61% Underfunded Illinois Teachers Pension Fund Goes For Broke, Becomes Next AIG-In-Waiting By Selling Billions In CDS

Tyler Durden's picture

“If you were to have faxed me this balance sheet and asked me to guess who it belonged to, I would have guessed, Citadel, Magnetar or even a proprietary trading desk at a bank.” So begins a story by Alexandra Harris of the Medill Journalism school at Northwestern, which, however, does not focus on some exotic product-specialized hedge fund, or some discount window (taxpayer capital) backed prop desk (hedge fund) at a TBTF bank, but instead at the 61% underfunded, $33.7 billion Illinois Teachers Retirement System (TRS), which just happened to lose $4.4 billion in 2009 (a year when, courtesy of America's conversion from capitalism to socialism, the market rose 60%), and 5% in2008. Yet underperformance can be explained.

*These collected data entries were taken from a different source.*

(** * tsd-file-api: a shallow embedding of [tsdfileapi/api.py]

    The development follows the handler classes of the module:

    - [Py]       the Python builtins the handlers rely on (exceptions and
                 their class hierarchy, [str.split], [int], list indexing)
                 and the state-and-exception monad the handlers run in;
    - [Http]     Tornado's request and response objects, as far as the
                 handlers touch them;
    - [Os]       the file system, the subprocess calls and the trace of
                 system calls a request performs;
    - [Auth]     [AuthRequestHandler];
    - [FileStreamer] [FileStreamerHandler];
    - [Resumable] the resumable engine, which is not part of [api.py];
    - [Stream]   [StreamHandler];
    - [Proxy]    [ProxyHandler];
    - [FormData] [GenericFormDataHandler] and its two subclasses;
    - [StreamPatch] [StreamHandler.patch];
    - [Resumables] [ResumablesHandler];
    - [Tables]   [GenericTableHandler] and [HealthCheckHandler].

    A Python exception never rolls back the attributes a handler has set
    or the files it has touched, so the monad keeps the state on both
    outcomes. *)

From Stdlib Require Import ZArith List String Ascii Lia Bool.
From Stdlib Require Strings.Byte.
From stdpp Require Import base option list gmap strings.
Import ListNotations.

Local Open Scope string_scope.
Local Open Scope Z_scope.

(** ** Python builtins *)

Module Py.

(** The exception classes that occur in [api.py]. [Exception] is the
    class raised by a bare [raise Exception]. *)
Inductive exn : Type :=
| Exception
| KeyError
| IndexError
| AssertionError
| AttributeError
| TypeError
| ValueError
| NameError
| UnboundLocalError
| OSError
| RuntimeError
| MissingArgumentError.

#[global] Instance exn_eq_dec : EqDecision exn.
Proof. solve_decision. Defined.

(** [isinstance e cls]: every class derives from [Exception],
    [UnboundLocalError] derives from [NameError]. *)
Definition isinstance (e cls : exn) : bool :=
  match cls with
  | Exception => true
  | NameError => bool_decide (e = NameError) || bool_decide (e = UnboundLocalError)
  | _ => bool_decide (e = cls)
  end.

Definition caught (e : exn) (classes : list exn) : bool :=
  existsb (isinstance e) classes.

(** The outcome of running a block: a value, or a raised exception. *)
Inductive outcome (A : Type) : Type :=
| Ret (a : A)
| Raise (e : exn).
Arguments Ret {A} a.
Arguments Raise {A} e.

(** State and exceptions; the state survives a raise. *)
Definition M (S A : Type) : Type := S -> outcome A * S.

Definition ret {S A} (a : A) : M S A := fun s => (Ret a, s).
Definition raise {S A} (e : exn) : M S A := fun s => (Raise e, s).

Definition bind {S A B} (c : M S A) (k : A -> M S B) : M S B :=
  fun s =>
    match c s with
    | (Ret a, s') => k a s'
    | (Raise e, s') => (Raise e, s')
    end.

Definition get {S} : M S S := fun s => (Ret s, s).
Definition gets {S A} (f : S -> A) : M S A := fun s => (Ret (f s), s).
Definition modify {S} (f : S -> S) : M S unit := fun s => (Ret tt, f s).

(** [try: c except classes as e: h e]. *)
Definition try_except {S A} (c : M S A) (classes : list exn)
    (h : exn -> M S A) : M S A :=
  fun s =>
    match c s with
    | (Ret a, s') => (Ret a, s')
    | (Raise e, s') => if caught e classes then h e s' else (Raise e, s')
    end.

(** [try: c finally: f]; an exception of [f] replaces the pending one. *)
Definition try_finally {S A} (c : M S A) (f : M S unit) : M S A :=
  fun s =>
    match c s with
    | (r, s') =>
        match f s' with
        | (Ret _, s'') => (r, s'')
        | (Raise e, s'') => (Raise e, s'')
        end
    end.

(** A partial builtin: [None] stands for the exception [e]. *)
Definition of_option {S A} (e : exn) (o : option A) : M S A :=
  match o with
  | Some a => ret a
  | None => raise e
  end.

(** [assert b]. *)
Definition assert {S} (b : bool) : M S unit :=
  if b then ret tt else raise AssertionError.

Definition lift {S A B} (f : A -> B) (c : M S A) : M S B :=
  bind c (fun a => ret (f a)).

(** Run a block on a component of the state. *)
Definition zoom {S T A} (proj : S -> T) (inj : T -> S -> S) (c : M T A) : M S A :=
  fun s => match c (proj s) with (r, t) => (r, inj t s) end.

(** [s.split(sep)] for a one-character separator. *)
Fixpoint split (sep : ascii) (s : string) : list string :=
  match s with
  | EmptyString => [EmptyString]
  | String c s' =>
      let r := split sep s' in
      if Ascii.eqb c sep then EmptyString :: r
      else match r with
           | [] => [String c EmptyString]
           | w :: ws => String c w :: ws
           end
  end.

(** [l[i]] for [i >= 0] and [l[-1]]. *)
Definition index {A} (l : list A) (i : nat) : option A := l !! i.
Definition last_item {A} (l : list A) : option A := last l.

(** [sub in s] on strings. *)
Fixpoint contains (sub s : string) : bool :=
  String.prefix sub s ||
  match s with
  | EmptyString => false
  | String _ s' => contains sub s'
  end.

(** [x in l] on a list of strings. *)
Definition mem (x : string) (l : list string) : bool :=
  existsb (String.eqb x) l.

(** [int(s)]: surrounding ASCII white space, an optional sign and a
    non-empty run of ASCII digits. [None] stands for [ValueError]. *)
Definition is_space (c : ascii) : bool :=
  let n := nat_of_ascii c in
  (n =? 32)%nat || ((9 <=? n)%nat && (n <=? 13)%nat).

Definition digit (c : ascii) : option Z :=
  let n := Z.of_nat (nat_of_ascii c) in
  if (48 <=? n) && (n <=? 57) then Some (n - 48) else None.

Fixpoint digits (acc : Z) (l : list ascii) : option Z :=
  match l with
  | [] => Some acc
  | c :: l' =>
      match digit c with
      | Some d => digits (10 * acc + d) l'
      | None => None
      end
  end.

Fixpoint lstrip (l : list ascii) : list ascii :=
  match l with
  | c :: l' => if is_space c then lstrip l' else l
  | [] => []
  end.

Definition strip (l : list ascii) : list ascii :=
  rev (lstrip (rev (lstrip l))).

Definition unsigned (l : list ascii) : option Z :=
  match l with
  | [] => None
  | _ => digits 0 l
  end.

Definition int (s : string) : option Z :=
  match strip (list_ascii_of_string s) with
  | "+"%char :: l => unsigned l
  | "-"%char :: l => Z.opp <$> unsigned l
  | l => unsigned l
  end.

(** Truth value of a string and of a list. *)
Definition truthy (s : string) : bool := negb (String.eqb s "").

End Py.

Declare Scope py_scope.
Delimit Scope py_scope with py.
Notation "'let!' x ':=' c 'in' k" := (Py.bind c (fun x => k))
  (at level 10, x name, c at level 100, k at level 200) : py_scope.
Notation "'let!' ' p ':=' c 'in' k" := (Py.bind c (fun x => match x with p => k end))
  (at level 10, p pattern, c at level 100, k at level 200) : py_scope.
Notation "'do!' c 'in' k" := (Py.bind c (fun _ => k))
  (at level 10, c at level 100, k at level 200) : py_scope.
Notation "f <$$> c" := (Py.lift f c) (at level 61, left associativity) : py_scope.
Local Open Scope py_scope.

(** ** Tornado's request and response *)

Module Http.

(** The JSON scalars the handlers write, and a JSON object of them. *)
Inductive jval : Type :=
| JNull
| JBool (b : bool)
| JInt (z : Z)
| JStr (s : string).

#[global] Instance jval_eq_dec : EqDecision jval.
Proof. solve_decision. Defined.

Definition jobj : Type := list (string * jval).

(** A value given to [set_header]. *)
Inductive hval : Type :=
| HStr (s : string)
| HInt (z : Z).

#[global] Instance hval_eq_dec : EqDecision hval.
Proof. solve_decision. Defined.

(** One [self.write(...)]: a dict of scalars, the listing
    [{'files': [...]}], or raw bytes. *)
Inductive out : Type :=
| OutJson (o : jobj)
| OutFiles (files : list jobj)
| OutBytes (b : list Byte.byte).

Definition is_bytes (o : out) : bool :=
  match o with
  | OutBytes _ => true
  | _ => false
  end.

(** [self.request]. [headers] is keyed by the normalised header name;
    [query] holds the decoded query arguments of [uri]. *)
Record request : Type := {
  method : string;
  uri : string;
  headers : gmap string string;
  query : gmap string string
}.

(** The response under construction. [status_code] is [_status_code];
    [wire_status] is the status line once the headers have been flushed,
    after which [set_status] no longer reaches the client. *)
Record response : Type := {
  status_code : Z;
  out_headers : gmap string hval;
  body : list out;
  wire_status : option Z;
  finished : bool
}.

Definition fresh : response :=
  {| status_code := 200; out_headers := ∅; body := [];
     wire_status := None; finished := false |}.

Definition set_status (c : Z) (r : response) : response :=
  {| status_code := c; out_headers := out_headers r; body := body r;
     wire_status := wire_status r; finished := finished r |}.

Definition set_header (k : string) (v : hval) (r : response) : response :=
  {| status_code := status_code r; out_headers := <[k := v]> (out_headers r);
     body := body r; wire_status := wire_status r; finished := finished r |}.

Definition flush (r : response) : response :=
  {| status_code := status_code r; out_headers := out_headers r; body := body r;
     wire_status := Some (default (status_code r) (wire_status r));
     finished := finished r |}.

Definition push (o : out) (r : response) : response :=
  {| status_code := status_code r; out_headers := out_headers r;
     body := body r ++ [o];
     wire_status := wire_status r; finished := finished r |}.

Definition close (r : response) : response :=
  {| status_code := status_code r; out_headers := out_headers r; body := body r;
     wire_status := Some (default (status_code r) (wire_status r));
     finished := true |}.

(** The status the client sees. *)
Definition client_status (r : response) : Z :=
  default (status_code r) (wire_status r).

(** The file bytes the client receives. *)
Definition served_bytes (r : response) : list Byte.byte :=
  concat (omap (fun o => match o with OutBytes b => Some b | _ => None end)
               (body r)).

Definition message_body (msg : string) : out :=
  OutJson [("message", JStr msg)].

End Http.

(** ** The file system and the operating system calls *)

Module Os.

(** A claim of the access token: a string, or a list of strings (the
    group memberships). *)
Inductive claim : Type :=
| CStr (s : string)
| CList (l : list string).

#[global] Instance claim_eq_dec : EqDecision claim.
Proof. solve_decision. Defined.

(** A directory entry: what [os.stat] reports, and the bytes. *)
Record node : Type := {
  n_dir : bool;
  n_data : list Byte.byte;
  n_mode : Z;
  n_mtime : Z;
  n_uid : Z
}.

(** A file object returned by [open]. *)
Record handle : Type := {
  fh_path : string;
  fh_mode : string;
  fh_closed : bool
}.

(** The record the resumable engine keeps per upload id. *)
Record upload : Type := {
  u_target : string;
  u_owner : claim;
  u_group : string;
  u_last : Z;
  u_merged : Z
}.

(** The calls a request makes, in order. *)
Inductive event : Type :=
| EvCall (argv : list string)
| EvPopen (argv : list string)
| EvStat (p : string)
| EvMagic (p : string)
| EvListdir (p : string)
| EvOpen (p mode : string)
| EvWrite (p : string) (n : nat)
| EvClose (p : string)
| EvChmod (p : string) (mode : Z)
| EvRename (src dst : string)
| EvRmtree (p : string)
| EvStdin (proc : string) (n : nat)
| EvWait (proc : string)
| EvHook (hook : string) (args : list string) (as_sudo : bool).

#[global] Instance event_eq_dec : EqDecision event.
Proof. solve_decision. Defined.

Record world : Type := {
  fs : gmap string node;
  uploads : gmap string upload;
  trace : list event;
  clock : Z;
  uuid_next : nat
}.

Definition with_fs (f : gmap string node -> gmap string node) (w : world) : world :=
  {| fs := f (fs w); uploads := uploads w; trace := trace w;
     clock := clock w; uuid_next := uuid_next w |}.

Definition with_uploads (f : gmap string upload -> gmap string upload) (w : world) : world :=
  {| fs := fs w; uploads := f (uploads w); trace := trace w;
     clock := clock w; uuid_next := uuid_next w |}.

Definition log (e : event) (w : world) : world :=
  {| fs := fs w; uploads := uploads w; trace := trace w ++ [e];
     clock := clock w; uuid_next := uuid_next w |}.

Definition bump_uuid (w : world) : world :=
  {| fs := fs w; uploads := uploads w; trace := trace w;
     clock := clock w; uuid_next := S (uuid_next w) |}.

What can not, is that the TRS has now become a shadow AIG. As Harris notes "TRS is largely on the risky side of the contracts, selling and writing OTC derivatives, including credit default swaps, insurance-like contracts that guarantee payment in the event of a default, that were blamed in part for the 2008 collapse of Lehman Bros. and bailout of insurance giant American International Group Inc., or AIG." Demonstrating just how far the fund is willing to go in the "for broke" category, knowing full well that if it repeats AIG's implosion, the government will likely bail it out, is the disclosure that a stunning 81.5% of the fund's investments are considered risky - this means it is the fourth-riskiest investment portfolio for a pension fund in the U.S! All it will take is another Flash Crash-like event, or a liquidity crunch, and the 355,000 "full-time, part-time and substitute public school teachers and administrators working outside the city of Chicago" will likely end up with a big, fat donut in their retirement portfolios courtesy of some deranged lunatic, portfolio manager, situated externally at a bank like Goldman Sachs, who in taking a page straight out of Obama's bailout nation, has decided there is no such thing as risk. And to those naive enough to think the TRS is the only such fund which has now gone all-in on "no risk and infinite return", wait until such stories start emerging about every single massively underfunded pension and fully insolvent fund in the US.

From Harris' report:

Frank Partnoy, a law and finance professor at the University of San Diego who worked on Wall Street as a derivatives structurer in the mid-1990s, said TRS’s portfolio is an indication that investing is not about what is smart but what will generate the highest returns.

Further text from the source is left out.